I'd like to knock on John-Paul's door, but I don't know where he's sleeping. I don't know much about him. I may think about him all the time, but thoughts aren't facts or postcodes. He's just a trembling shadow now, like the shadows of the banisters which grope my feet as I climb two flights of stairs. There are seven people in the house, not counting lovers staying nights, or hangers-on, or stowaways. Two away leaves five. Except there's no one here at all. All decamped, departed.

I tried to go away myself, have a sort of holiday, or at least a change of air. I was still thinking of the country – Gloucestershire or Shropshire, but knew I'd never get that far, so I took the dogs to Rickmansworth last Tuesday afternoon. It was awful on the tube. The dogs were really terrified and the passengers quite spiteful, especially when I came back in the rush hour – all that crush of people panicking or grousing, which only made things worse. One small boy got hurt, in fact, and the dogs were near-hysterical and kept trying to slip their leads and dash away. In the end, I got off at the Embankment, walked the rest – or tried; was tugged and dragged the last few miles, both hands raw and bleeding.

I trail back to my room again. The dogs are really hungry now, edgy and bad-tempered. I've just that one last carcass left – a quarter of a bony pig, whose gamey almost rancid smell pounces on my stomach as I remove it from its wrappings. Wilhelm left a butcher's knife as well as all the meat, an extremely sharp efficient knife with an expensive-looking handle and a blade so fierce I haven't dared to touch it. I force myself to pick it up, hack some chunks of pig off. The dogs can barely wait. I'm scared I'll cut myself – or them – the way they nose and jostle me, jump up at the table, keep pestering and cadging.
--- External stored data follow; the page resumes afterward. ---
(** * Attractor pipeline engine of readme_to_feishu: a shallow embedding

    Models of [pipeline/conditions.py], [pipeline/engine.py] (edge selection,
    label normalisation and the traversal loop), [pipeline/dot_parser.py],
    [pipeline/handlers/tool.py] and [services/run_pipeline.py] ([run_task]).

    Strings are Stdlib strings, read as UTF-8 byte sequences; Python's
    [str.strip] and [str.lower] are modelled on their ASCII part. Python
    dicts whose iteration order matters are association lists in insertion
    order; the [Context] and attribute dicts are stdpp [gmap]s. *)

From Stdlib Require Import String Ascii ZArith List Bool Lia.
From stdpp Require Import base gmap strings list.
Import ListNotations.
Open Scope string_scope.

(* ------------------------------------------------------------------ *)
(** ** Python string helpers *)

Module Py.

(** [str.isspace] on the ASCII range: \t \n \v \f \r, \x1c-\x1f and space. *)
Definition is_space (c : ascii) : bool :=
  let n := nat_of_ascii c in
  (Nat.leb 9 n && Nat.leb n 13) || (Nat.leb 28 n && Nat.leb n 32).

Fixpoint lstrip (s : string) : string :=
  match s with
  | EmptyString => EmptyString
  | String c r => if is_space c then lstrip r else s
  end.

Definition rev_str (s : string) : string :=
  string_of_list_ascii (rev (list_ascii_of_string s)).

Definition rstrip (s : string) : string := rev_str (lstrip (rev_str s)).

Definition strip (s : string) : string := rstrip (lstrip s).
Lemma ExtractBaseAccount_shapes_witness :
  ExtractBaseAccount (Some (Json.JObj [(str "base_vesting_account",
    Json.JObj [(str "base_account",
      BaseAccount_json {| AccountNumber := str "7"; Sequence := str "12" |})])])) =
    Ok {| AccountNumber := str "7"; Sequence := str "12" |}.
Proof.
  apply ExtractBaseAccount_shapes.
  - split_and!; repeat constructor; try done.
  - constructor.
Defined.

End Witnesses.
Lemma skip_spec_witness :
  wire_field [x1b; x08; x05; x1c] ∧ skip "tx" [x1b; x08; x05; x1c; x00] = Ok 4 ∧
  skip "tx" ([x08] ++ replicate 9 xff ++ [x01] ++ [x00]) = Ok 11 ∧
  skip "tx" ([x08] ++ replicate 10 xff ++ [x01]) = Err (ErrIntOverflow "tx").
Proof.
  assert (wire_field [x1b; x08; x05; x1c]) as H.
  { apply (wire_group 3 [x08; x05]); [done|]. apply (wire_cons [x08; x05] []); [|constructor].
    apply (wire_varint 1 [] x05); [done|constructor|cbn; lia|by vm_compute]. }
  assert (wire_field ([x08] ++ replicate 9 xff ++ [x01])) as H10.
  { apply (wire_varint 1 (replicate 9 xff) x01); [done|repeat constructor; by vm_compute|cbn; lia|by vm_compute]. }
  split_and!; [exact H|..].
  - apply (proj1 (skip_spec "tx") [x1b; x08; x05; x1c] [x00]); [exact H|done].
  - apply (proj1 (skip_spec "tx") _ [x00] H10). done.
  - apply (proj1 (proj2 (skip_spec "tx")) 1 (replicate 10 xff) [x01]);
      [done|repeat constructor; by vm_compute|reflexivity].
Defined.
At last, they're fed, and quieter, and I stretch myself between them on a pile of dirty bedding, stroke them both in turn: John, then Paul; Paul then John, murmuring their names – ‘John, Paul, John, Paul, John, Paul.' Soon the names are joined and hyphened: ‘John-Paul, John-Paul, John-Paul, John-Paul.' They seem to like the stroking, nuzzle me quite lovingly, thump their heavy tails. I think I could get fond of them if we had more room, and time. I know they're big, but so am I. They're also greedy, randy, violent and ungrateful, but I'm all those things myself – or was once, anyway.